* Recorded data
Start of Block
(** ** Rules: a legal move is carried out *)

Lemma removals_through es :
  ∀ b,
    Forall (standsOn b) es → NoDup (capturedSquare <$> es) →
    ∃ b', forEach removeAtSquare es b = Ok b' ∧
          boardSize b' = boardSize b ∧
          heap b' = heap b ∧
          (∀ cell, square b' !! cell =
                   if bool_decide (cell ∈ capturedSquare <$> es) then None
                   else square b !! cell) ∧
          dispatched b' = dispatched b ++ capturedDispatches b es.
Proof.
  induction es as [|e es IH]; intros b Hall Hnodup.
  - exists b. simpl. repeat split; auto. unfold capturedDispatches. simpl.
    by rewrite app_nil_r.
  - apply list.Forall_cons_1 in Hall as [(dead & Hin & Hsq & Hpos) Hall].
    rewrite fmap_cons in Hnodup. apply list.NoDup_cons in Hnodup as [Hfresh Hnodup].
    pose proof (inBounds_has_row _ _ _ Hin) as Hrow.
    assert (Hstep : removeAtSquare b e =
                    Ok (mkBoard (boardSize b) (delete (capturedSquare e) (square b)) (heap b)
                                (dispatched b ++ [removeDispatch dead (heap b dead)]))).
    { unfold removeAtSquare. rewrite getCheckerAt_cellAt, cellAt_inBounds by done.
      unfold capturedSquare in *. rewrite Hsq. simpl.
      rewrite (remove_through _ _ _ _ Hpos Hrow).
      unfold removeDispatch, Checker.row, Checker.col. by rewrite Hpos. }
    set (b2 := mkBoard (boardSize b) (delete (capturedSquare e) (square b)) (heap b)
                       (dispatched b ++ [removeDispatch dead (heap b dead)])) in *.
    assert (Hkept : ∀ e', e' ∈ es → square b2 !! capturedSquare e' = square b !! capturedSquare e').
    { intros e' He'. simpl. apply lookup_delete_ne. intros Heq. apply Hfresh.
      rewrite Heq. by apply list_elem_of_fmap_2. }
    destruct (IH b2) as (b' & Hrun & Hsize & Hheap & Hsquare & Hlog).
    { rewrite list.Forall_forall in Hall |- *. intros e' He'.
      destruct (Hall e' He') as (dead' & Hin' & Hsq' & Hpos').
      exists dead'. split; [exact Hin'|]. split; [|exact Hpos'].
      by rewrite Hkept. }
    { exact Hnodup. }
    exists b'. simpl. rewrite Hstep. simpl. split; [exact Hrun|].
    split; [exact Hsize|]. split; [exact Hheap|]. split.
    + intros cell. rewrite Hsquare. simpl.
      destruct (decide (cell = capturedSquare e)) as [->|Hne].
      * rewrite lookup_delete_eq.
        rewrite (bool_decide_eq_true_2 (capturedSquare e ∈ _ :: _)) by left.
        by destruct (bool_decide _).
      * rewrite lookup_delete_ne by done.
        destruct (bool_decide (cell ∈ capturedSquare <$> es)) eqn:Hmem.
        -- apply bool_decide_eq_true in Hmem.
           by rewrite bool_decide_eq_true_2 by (by right).
        -- apply bool_decide_eq_false in Hmem.
           rewrite bool_decide_eq_false_2; [done|].
           intros Hc. apply elem_of_cons in Hc as [Hc|Hc]; done.
    + rewrite Hlog. simpl. rewrite <- app_assoc. f_equal.
      unfold capturedDispatches. rewrite fmap_cons. simpl. rewrite Hsq. simpl. f_equal.
      f_equal. apply list_fmap_ext. intros i e' Hi.
      rewrite Hkept; [done|]. apply list_elem_of_lookup. eauto.
Qed.

Lemma makeMove_through b checker playerDirection toRow toCol row col moves m :
  gridShape b → repInvariant b →
  square b !! (row, col) = Some checker →
  validMovesFor b checker playerDirection = Ok moves →
  List.find (matches toRow toCol) moves = Some m →
  ∃ r b',
    makeMove b checker playerDirection playerDirection toRow toCol = Ok (Some r, b') ∧
    boardSize b' = boardSize b ∧
    (∀ cell, square b' !! cell = gridAfter b checker (row, col) (toRow, toCol) m cell) ∧
    Checker.pos (heap b' checker) = Some (toRow, toCol) ∧
    (∀ l, l ≠ checker → heap b' l = heap b l) ∧
    dispatched b' =
      dispatched b ++ moveDispatches b checker toRow toCol
                   ++ capturedDispatches b (Move.remove m).
Proof.
  intros Hshape Hinv Hsq Hrun Hfind.
  pose proof (repInvariant_pos _ _ _ _ Hinv Hsq) as Hpos.
  pose proof (Hshape _ _ _ Hsq) as Hrow.
  apply List.find_some in Hfind as Hfound. destruct Hfound as [Hin Hmatch].
  apply list_elem_of_In in Hin.
  unfold matches in Hmatch. apply andb_true_iff in Hmatch as [Hc Hr].
  apply Z.eqb_eq in Hc, Hr.
  destruct (candidate_destination _ _ _ _ _ Hrun Hin) as [Hdest Hfree].
  rewrite Hc, Hr in Hdest, Hfree.
  destruct (candidate_captures _ _ _ _ _ Hrun Hin) as [Hcaptured Hnodup].
  assert (Htarget : emptyTarget b toRow toCol) by (by split).
  destruct (emptyTarget_isEmptyLocation _ _ _ Htarget) as [He Hto].
  destruct (moveTo_through _ _ _ _ _ _ He Hto Hpos Hrow)
    as (b1 & Hrun1 & Hsize1 & Hsquare1 & Hmoved1 & Hothers1 & Hlog1).
  assert (Hstill : ∀ e, e ∈ Move.remove m →
            ∃ dead, inBounds b (Captured.row e) (Captured.col e) ∧
                    square b !! capturedSquare e = Some dead ∧
                    dead ≠ checker ∧
                    square b1 !! capturedSquare e = Some dead ∧
                    heap b1 dead = heap b dead).
  { intros e He'. rewrite list.Forall_forall in Hcaptured.
    destruct (Hcaptured e He') as (dead & Hin' & Hsq' & Hcol & _ & Hother).
    assert (Hne : dead ≠ checker) by (intros ->; congruence).
    exists dead. split; [done|]. split; [done|]. split; [done|]. split; [|by apply Hothers1].
    rewrite Hsquare1. unfold capturedSquare.
    rewrite lookup_insert_ne by (intros Heq; rewrite <- Heq in Hsq'; congruence).
    rewrite lookup_delete_ne by (intros Heq; rewrite <- Heq in Hsq'; congruence).
    done. }
  destruct (removals_through (Move.remove m) b1) as (b' & Hrun2 & Hsize2 & Hheap2 & Hsquare2 & Hlog2).
  { apply list.Forall_forall. intros e He'.
    destruct (Hstill e He') as (dead & Hin' & Hsq' & Hne & Hsq1 & Hheap1).
    exists dead. split; [unfold inBounds; by rewrite Hsize1|]. split; [done|].
    rewrite Hheap1. by apply (repInvariant_pos _ _ _ _ Hinv). }
  { exact Hnodup. }
  eexists. exists b'. split.
  { unfold makeMove, ramificationsOfMove. rewrite Z.eqb_refl. simpl.
    rewrite Hrun. simpl. rewrite Hfind. simpl. rewrite Hc, Hr, Hrun1. simpl.
    rewrite Hrun2. simpl. reflexivity. }
  split; [congruence|]. split.
  { intros cell. rewrite Hsquare2, Hsquare1. unfold gridAfter.
    destruct (decide (cell = (toRow, toCol))) as [->|Hne].
    - rewrite (bool_decide_eq_true_2 ((toRow, toCol) = (toRow, toCol))) by done.
      rewrite bool_decide_eq_false_2; [by rewrite lookup_insert_eq|].
      intros Hmem. apply list_elem_of_fmap in Hmem as (e & Heq & He').
      destruct (Hstill e He') as (dead & _ & Hsq' & _). rewrite <- Heq in Hsq'. congruence.
    - rewrite (bool_decide_eq_false_2 (cell = (toRow, toCol))) by done.
      rewrite lookup_insert_ne by done.
      destruct (bool_decide (cell ∈ capturedSquare <$> Move.remove m)) eqn:Hmem.
      + apply bool_decide_eq_true in Hmem. by rewrite bool_decide_eq_true_2 by (by right).
      + apply bool_decide_eq_false in Hmem.
        destruct (decide (cell = (row, col))) as [->|Hne'].
        * rewrite lookup_delete_eq. by rewrite bool_decide_eq_true_2 by (by left).
        * rewrite lookup_delete_ne by done. rewrite bool_decide_eq_false_2; [done|].
          intros [?|?]; done. }
  split; [by rewrite Hheap2, Hmoved1|].
  split; [intros l Hl; by rewrite Hheap2, Hothers1|].
  rewrite Hlog2, Hlog1, <- app_assoc. f_equal. f_equal.
  unfold capturedDispatches. f_equal. apply list_fmap_ext. intros i e Hi.
  destruct (Hstill e) as (dead & _ & Hsq' & _ & Hsq1 & Hheap1);
    [apply list_elem_of_lookup; eauto|].
  by rewrite Hsq', Hsq1, Hheap1.
Qed.

Lemma gridShape_decide b :
  bool_decide (map_Forall (λ rc _, has_row b rc.1 = true) (square b)) = true → gridShape b.
Proof.
  rewrite bool_decide_eq_true. intros Hall row col checker Hsq. exact (Hall _ _ Hsq).
Qed.

Lemma doubleJump_gridShape : gridShape doubleJump.
Proof. apply gridShape_decide. vm_compute. reflexivity. Qed.

Lemma doubleJump_repInvariant : repInvariant doubleJump.
Proof. apply checkRep_repInvariant. vm_compute. reflexivity. Qed.

(** X13: on a board in order, [makeMove] carries out the first candidate
    of [validMovesFor] that has the destination asked for.  It returns a
    result; the mover stands on the destination and records it, its first
    square and the captured squares are empty, every other cell and
    checker is as it was; and the events dispatched are those of the move
    followed by one [remove] per capture, in the order of the captures. *)
Theorem makeMove_carries_out_candidate b checker playerDirection toRow toCol row col moves m :
  gridShape b → repInvariant b →
  square b !! (row, col) = Some checker →
  validMovesFor b checker playerDirection = Ok moves →
  List.find (matches toRow toCol) moves = Some m →
  ∃ r b',
    makeMove b checker playerDirection playerDirection toRow toCol = Ok (Some r, b') ∧
    (∀ cell, square b' !! cell = gridAfter b checker (row, col) (toRow, toCol) m cell) ∧
    Checker.pos (heap b' checker) = Some (toRow, toCol) ∧
    (∀ l, l ≠ checker → heap b' l = heap b l) ∧
    dispatched b' =
      dispatched b ++ moveDispatches b checker toRow toCol
                   ++ capturedDispatches b (Move.remove m).
Proof.
  intros Hshape Hinv Hsq Hrun Hfind.
  destruct (makeMove_through _ _ _ _ _ _ _ _ _ Hshape Hinv Hsq Hrun Hfind)
    as (r & b' & Hmove & _ & Hrest).
  by exists r, b'.
Qed.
End of Block
* WORK ITEM
Tally the lines of the records holding the word "eauto", then give only the resulting number.

* YOUR RESPONSE
2